Founded in 2002, ASA has been helping to lead the way in cannabis law reform, lending their influence and expertise to local City Council decisions, all the way up to Supreme Court cases. It is there, with the U.S. Supreme Court, that Americans for Safe Access currently finds themselves fighting for the rightful rescheduling of marijuana.
After Americans for Safe Access had to threaten a lawsuit against the DEA for essentially ignoring a 2002 petition to reschedule marijuana, the DEA, and then the DC Circuit Court of Appeals, responded – after nine years of silence – with the legal equivalent of a “F-you, have a nice day”.
They based their decision on the consistently debunked claim that marijuana is dangerous and offers no medicinal value. In a perfectly crafted political conundrum, they demanded more “evidence”, ignoring or missing the point that the evidence is already overwhelming, and would be even more so should doctors and researchers across the country be freed from the current restrictions that come along with studying a Schedule I drug.

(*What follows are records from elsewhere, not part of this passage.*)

(** * Joining a committed answer *)

Lemma keep_proofs_Ok m proofs :
  (∀ p, p ∈ proofs → is_Some (map_get p.1 m)) →
  ∃ n, keep_proofs m proofs = Ok n ∧ replay_extends revision_extends m n ∧
    (∀ e a, (e, a) ∈ proofs → ∃ v, map_get e n = Some v ∧ rr_response_event_id v ≠ None) ∧
    (Forall (λ p, p.2 ≠ ""%string) proofs → Forall (λ kv, revision_ok kv.2) m →
     Forall (λ kv, revision_ok kv.2) n).
Proof.
  revert m. induction proofs as [|[e a] proofs IH]; intros m Hin.
  - exists m. split_and!; [done|intros e v ?; by exists v| |done]. by intros e a ?%elem_of_nil.
  - destruct (Hin (e, a)) as [v Hv]; [left|]. csimpl in Hv.
    cbn [keep_proofs]. unfold keep_proof. csimpl. rewrite Hv. csimpl.
    set (v' := set_rr_response (text_or_else (rr_response_event_id v) (Some a)) v).
    assert (Hv' : rr_response_event_id v' ≠ None).
    { unfold v', text_or_else. simpl. by destruct (canonical_string _). }
    assert (Hstep : replay_extends revision_extends m (map_set e v' m)).
    { intros k x Hx. rewrite map_get_set_eq. destruct (String.eqb_spec k e) as [->|]; [|by exists x].
      rewrite Hv in Hx. injection Hx as <-. exists v'. split; [done|]. by split. }
    destruct (IH (map_set e v' m)) as (n & Hn & Hext & Hproofs & Hok).
    { intros p Hp. destruct (Hin p) as [x Hx]; [by right|].
      destruct (Hstep _ _ Hx) as (y & Hy & _). by exists y. }
    exists n. split_and!; [done|eapply replay_extends_trans; [apply _|exact Hstep|exact Hext]| |].
    + intros k b [[= -> ->]|Hkb]%elem_of_cons; [|by eapply Hproofs].
      destruct (Hext e v') as (y & Hy & Hr); [apply map_get_set|]. exists y. split; [done|].
      by apply Hr.
    + intros [Ha Hps]%list.Forall_cons Hm. apply Hok; [done|]. apply map_set_Forall; [|done].
      unfold v', revision_ok. simpl. apply text_or_else_ok. unfold canonical_string. simpl.
      by rewrite (proj2 (String.eqb_neq a "")).
Qed.

Lemma joined_extends_alone c tombs :
  replay_extends revision_extends (replayed c) (joined_replay c None tombs).
Proof.
  unfold joined_replay, replayed. simpl.
  eapply replay_extends_trans; [apply _| |apply foldl_extends; [apply _|apply entomb_extends]].
  apply foldl_extends; [apply _|apply add_selected_extends].
Qed.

It is that “unreasonable and unprecedented standard” of demanding evidence that is currently illegal to obtain, along with the ignorance regarding the stacks of evidence that already does exist, that has ASA filing a special appeal – called a petition for writ of certiorari – to the United States Supreme Court.

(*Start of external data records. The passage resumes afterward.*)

Lemma claim_each_elem agent_name event_ids d m :
  claim_each agent_name event_ids d = Ok m →
  ∀ e r, (e, r) ∈ m → e ∈ event_ids ∧ on_file agent_name e r d.
Proof.
  revert m. induction event_ids as [|x ids IH]; intros m; simpl.
  - intros [= <-] e r ?%elem_of_nil. done.
  - intros (o & Ho & Hm)%outcome_bind_ok. apply outcome_bind_ok in Hm as (n & Hn & [= <-]).
    intros e r Hin. destruct o as [[k y]|].
    + apply elem_of_cons in Hin as [[= -> ->]|Hin].
      * unfold claim_record in Ho. destruct (db_turn_records d !! _) as [row|] eqn:E; [|done].
        apply outcome_bind_ok in Ho as (z & Hz & [= <- <-]). split; [left|]. by exists row.
      * apply (IH _ Hn) in Hin as []. split; [by right|done].
    + apply (IH _ Hn) in Hin as []. split; [by right|done].
Qed.

(** What a claim reads, and that it changes nothing. *)
Record claimed_for (agent_name : string) (c : TurnRecord) (d : database) (m : mapping TurnRecord) :
    Prop := {
  cf_filed e r : map_get e m = Some r → on_file agent_name e r d;
  cf_sources e r : e ∈ tn_source_event_ids c → on_file agent_name e r d → map_get e m = Some r;
}.

Lemma claim_turn_records_run agent_name c d :
  ledger_readable d →
  claim_turn_records agent_name c d = Raise RuntimeError ∨
  ∃ m, claim_turn_records agent_name c d = Ok (m, d) ∧ claimed_for agent_name c d m.
Proof.
  intros Hd. unfold claim_turn_records.
  destruct (owners_run agent_name (indexed_event_ids c) d Hd) as [owners Ho].
  rewrite run_gets, Ho, run_lift.
  set (source_ids := tn_source_event_ids c ++ _).
  destruct (claim_records_run agent_name source_ids d Hd) as (m & Hm & Hget).
  rewrite run_gets, Hm, run_lift. destruct (existsb _ m); [by left|]. right.
  match goal with |- context [claim_records agent_name ?l] => set (others := l) end.
  destruct (claim_records_run agent_name others d Hd) as (n & Hn & _).
  rewrite run_gets, Hn, run_lift. exists (map_update m n). split; [done|].
  pose proof (claim_each_elem _ _ _ _ Hn) as Helem. split.
  - intros e r [Hr|Hr]%map_update_inv; [by apply Hget in Hr as []|by apply Helem in Hr as []].
  - intros e r He Hr. rewrite map_update_out.
    + apply Hget. split; [|done]. apply elem_of_app. by left.
    + intros ([k v] & -> & Hin)%list_elem_of_fmap. apply Helem in Hin as [Hk _].
      unfold sorted_ids, others in Hk. rewrite elem_of_order_by, elem_of_remove_dups in Hk.
      apply list_elem_of_filter in Hk as [Hk _]. apply Hk, elem_of_app. by left.
Qed.

Lemma claimed_storable agent_name c d m : claimed_for agent_name c d m → all_storable m.
Proof. intros [Hm _] e r Hr%Hm. by eapply on_file_storable. Qed.

(** * Writing one record *)

(** The rows an upsert leaves. *)
Definition upserted_rows (agent_name : string) (ids : list string) (anchor : string)
    (text : json_text) (d : database) : gmap (string * string) turn_record_row :=
  let previous := map (λ kr, tr_anchor_event_id kr.2) (indexed_rows agent_name ids d) in
  foldl (λ m e, <[(agent_name, e) := {| tr_anchor_event_id := anchor; tr_record_json := text |}]> m)
    (delete_where (λ k r, String.eqb k.1 agent_name
       && bool_decide (tr_anchor_event_id r ∈ anchor :: previous)
       && negb (bool_decide (k.2 ∈ ids))) (db_turn_records d)) ids.

Definition upserted (agent_name : string) (ids : list string) (anchor : string)
    (text : json_text) (d : database) : database :=
  match ids with
  | [] => d
  | _ :: _ => upd_turn_records (λ _, upserted_rows agent_name ids anchor text d) d
  end.

Lemma for_each_filed agent_name row ids d :
  for_each ids (λ e, modify (upd_turn_records <[(agent_name, e) := row]>)) d =
  Ok (tt, upd_turn_records (λ _, foldl (λ m e, <[(agent_name, e) := row]> m) (db_turn_records d) ids) d).
Proof.
  revert d. induction ids as [|e ids IH]; intros d; [by destruct d|].
  cbn [for_each]. unfold bind, modify at 1. by rewrite IH.
Qed.

Lemma upsert_run agent_name ids anchor text d :
  upsert agent_name ids anchor text d = Ok (tt, upserted agent_name ids anchor text d).
Proof.
  unfold upsert, upserted. destruct ids as [|i ids]; [done|].
  unfold bind, gets, modify at 1. by rewrite for_each_filed.
Qed.

Lemma foldl_insert_lookup {A} (agent_name : string) (row : A) (ids : list string)
    (m : gmap (string * string) A) (k : string * string) :
  foldl (λ m e, <[(agent_name, e) := row]> m) m ids !! k =
    if String.eqb k.1 agent_name && bool_decide (k.2 ∈ ids) then Some row else m !! k.
Proof.
  revert m. induction ids as [|e ids IH]; intros m; simpl; [by rewrite andb_false_r|].
  rewrite IH. destruct k as [a x]. simpl. rewrite (bool_decide_ext (x ∈ e :: ids) (x = e ∨ x ∈ ids))
    by apply elem_of_cons.
  destruct (String.eqb_spec a agent_name) as [->|Ha]; simpl.
  - destruct (decide (x ∈ ids)) as [Hx|Hx].
    + by rewrite !bool_decide_true by auto.
    + rewrite (bool_decide_false (x ∈ ids)) by done.
      destruct (decide (x = e)) as [->|Hne].
      * by rewrite bool_decide_true, lookup_insert_eq by auto.
      * rewrite bool_decide_false by naive_solver. by rewrite lookup_insert_ne by naive_solver.
  - by rewrite lookup_insert_ne by naive_solver.
Qed.

(** An upsert files its record under its own events, drops the rows of the turns it
    replaces there, and leaves every other row. *)
Lemma upserted_lookup agent_name ids anchor text d a e :
  db_turn_records (upserted agent_name ids anchor text d) !! (a, e) =
    if String.eqb a agent_name && bool_decide (e ∈ ids)
    then Some {| tr_anchor_event_id := anchor; tr_record_json := text |}
    else db_turn_records d !! (a, e) ≫= λ row,
      if String.eqb a agent_name && negb (bool_decide (ids = []))
         && bool_decide (tr_anchor_event_id row ∈
              anchor :: map (λ kr, tr_anchor_event_id kr.2) (indexed_rows agent_name ids d))
      then None else Some row.
Proof.
  unfold upserted. destruct ids as [|i ids].
  - rewrite bool_decide_false, andb_false_r by apply not_elem_of_nil.
    destruct (db_turn_records d !! (a, e)); simpl; [by rewrite andb_false_r|done].
  - simpl. unfold upserted_rows. rewrite foldl_insert_lookup. simpl.
    destruct (String.eqb a agent_name && bool_decide (e ∈ i :: ids)) eqn:E; [done|].
    rewrite lookup_delete_where. destruct (db_turn_records d !! (a, e)) as [row|]; [|done].
    simpl. destruct (String.eqb a agent_name); simpl in *; [|done]. rewrite E. simpl.
    by rewrite andb_true_r.
Qed.

Lemma storable_sources r : storable r → tn_source_event_ids r ≠ [].
Proof. intros [Hc Hx]. rewrite <- (canonical_source_ids r Hc). apply Hx. Qed.

Lemma storable_anchor r : storable r → is_Some (tn_anchor_event_id r).
Proof.
  intros Hr. apply (wf_anchor r (canonical_well_formed r (proj1 Hr))). by apply storable_sources.
Qed.

Lemma upserted_readable agent_name r anchor d :
  storable r → tn_anchor_event_id r = Some anchor → ledger_readable d →
  ledger_readable (upserted agent_name (indexed_event_ids r) anchor (ledger_text r) d).
Proof.
  intros Hr Ha Hd a e row. rewrite upserted_lookup.
  destruct (String.eqb_spec a agent_name) as [->|]; simpl.
  - case_bool_decide as He.
    + intros [= <-]. exists r. split; [by apply decode_written|done].
    + destruct (db_turn_records d !! (agent_name, e)) as [x|] eqn:E; [|done]. simpl.
      destruct (_ && _); [done|]. intros [= <-]. by eapply Hd.
  - destruct (db_turn_records d !! (a, e)) as [x|] eqn:E; [|done]. intros [= <-]. by eapply Hd.
Qed.

(** ** Withdrawing an answer *)

Lemma withdraw_storable c : storable c → storable (withdraw_answer c).
Proof.
  intros [Hc Hx]. split; [|destruct Hx; by split].
  pose proof (canonical_stop c Hc) as Hstop.
  unfold is_canonical. transitivity (withdraw_answer (canonical c)); [|by rewrite Hc].
  unfold withdraw_answer, canonical, set_tn_response_event_id, set_tn_completed,
    set_tn_user_stop_settled_receipt_order. turn_fields. rewrite Hstop. f_equal. unfold canonical_settled. rewrite Hstop.
  destruct (tn_user_stop_receipt_order c); [|done]. by rewrite Z.ltb_irrefl.
Qed.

The petition for writ of certiorari, informally referred to as a Cert Petition, is the last ditch opportunity for a losing party to have a lower court’s ruling reviewed by the Supreme Court. ASA hopes to convince the highest court in the land that getting high really does have medicinal benefits.
ASA Chief Council Joe Elford was quoted in October of last year as saying, “To deny that sufficient evidence is lacking on the medical efficacy of marijuana is to ignore a mountain of well documented studies that conclude otherwise. The Court has unreasonably raised the bar for what qualifies as an ‘adequate and well-controlled’ study, thereby continuing the government’s game of ‘Gotcha.'”
Previous attempts at marijuana rescheduling include a 22 year case of the DEA dawdling around a petition filed in 1972, only to deny it in 1994. During those two decades of debate, after sorting through thousands of pages of documentation and countless witness testimonies, the DEA’s very own Chief Administrative Law Judge, Francis L. Young, ruled that weed absolutely did not meet the criteria to be kept on Schedule I, and should be reclassified immediately. Young’s ruling was swiftly and silently struck down by the DEA Administer of the time, his opinions on the matter and years of case-building overruled by one unaccountable man.
Just think of the discoveries and innovation in the cannabis world since the early 1970’s, yet the arguments of the opposition remain as ridiculously out of fashion as bellbottoms and disco music.
Sitting on Schedule I somewhere between LSD and MDMA, like a jaywalker on death row, marijuana’s current best hope rests on the appeal attempt that ASA is aiming for with its Cert Petition to the Supreme Court. The unsettling reality is that the Supreme Court receives over a thousand of these petitions for writ of certiorari each year regarding various cases, and denies all but about a hundred of them.
Despite the nonstop flow of research results and studies pouring in from across the globe supporting the claims of marijuana advocates that it truly is a medicinally beneficial plant, historically, the courts have not been kind to cannabis.
Maybe this time will be different.
Time will tell, let’s just hope it’s not another decade before they get around to it.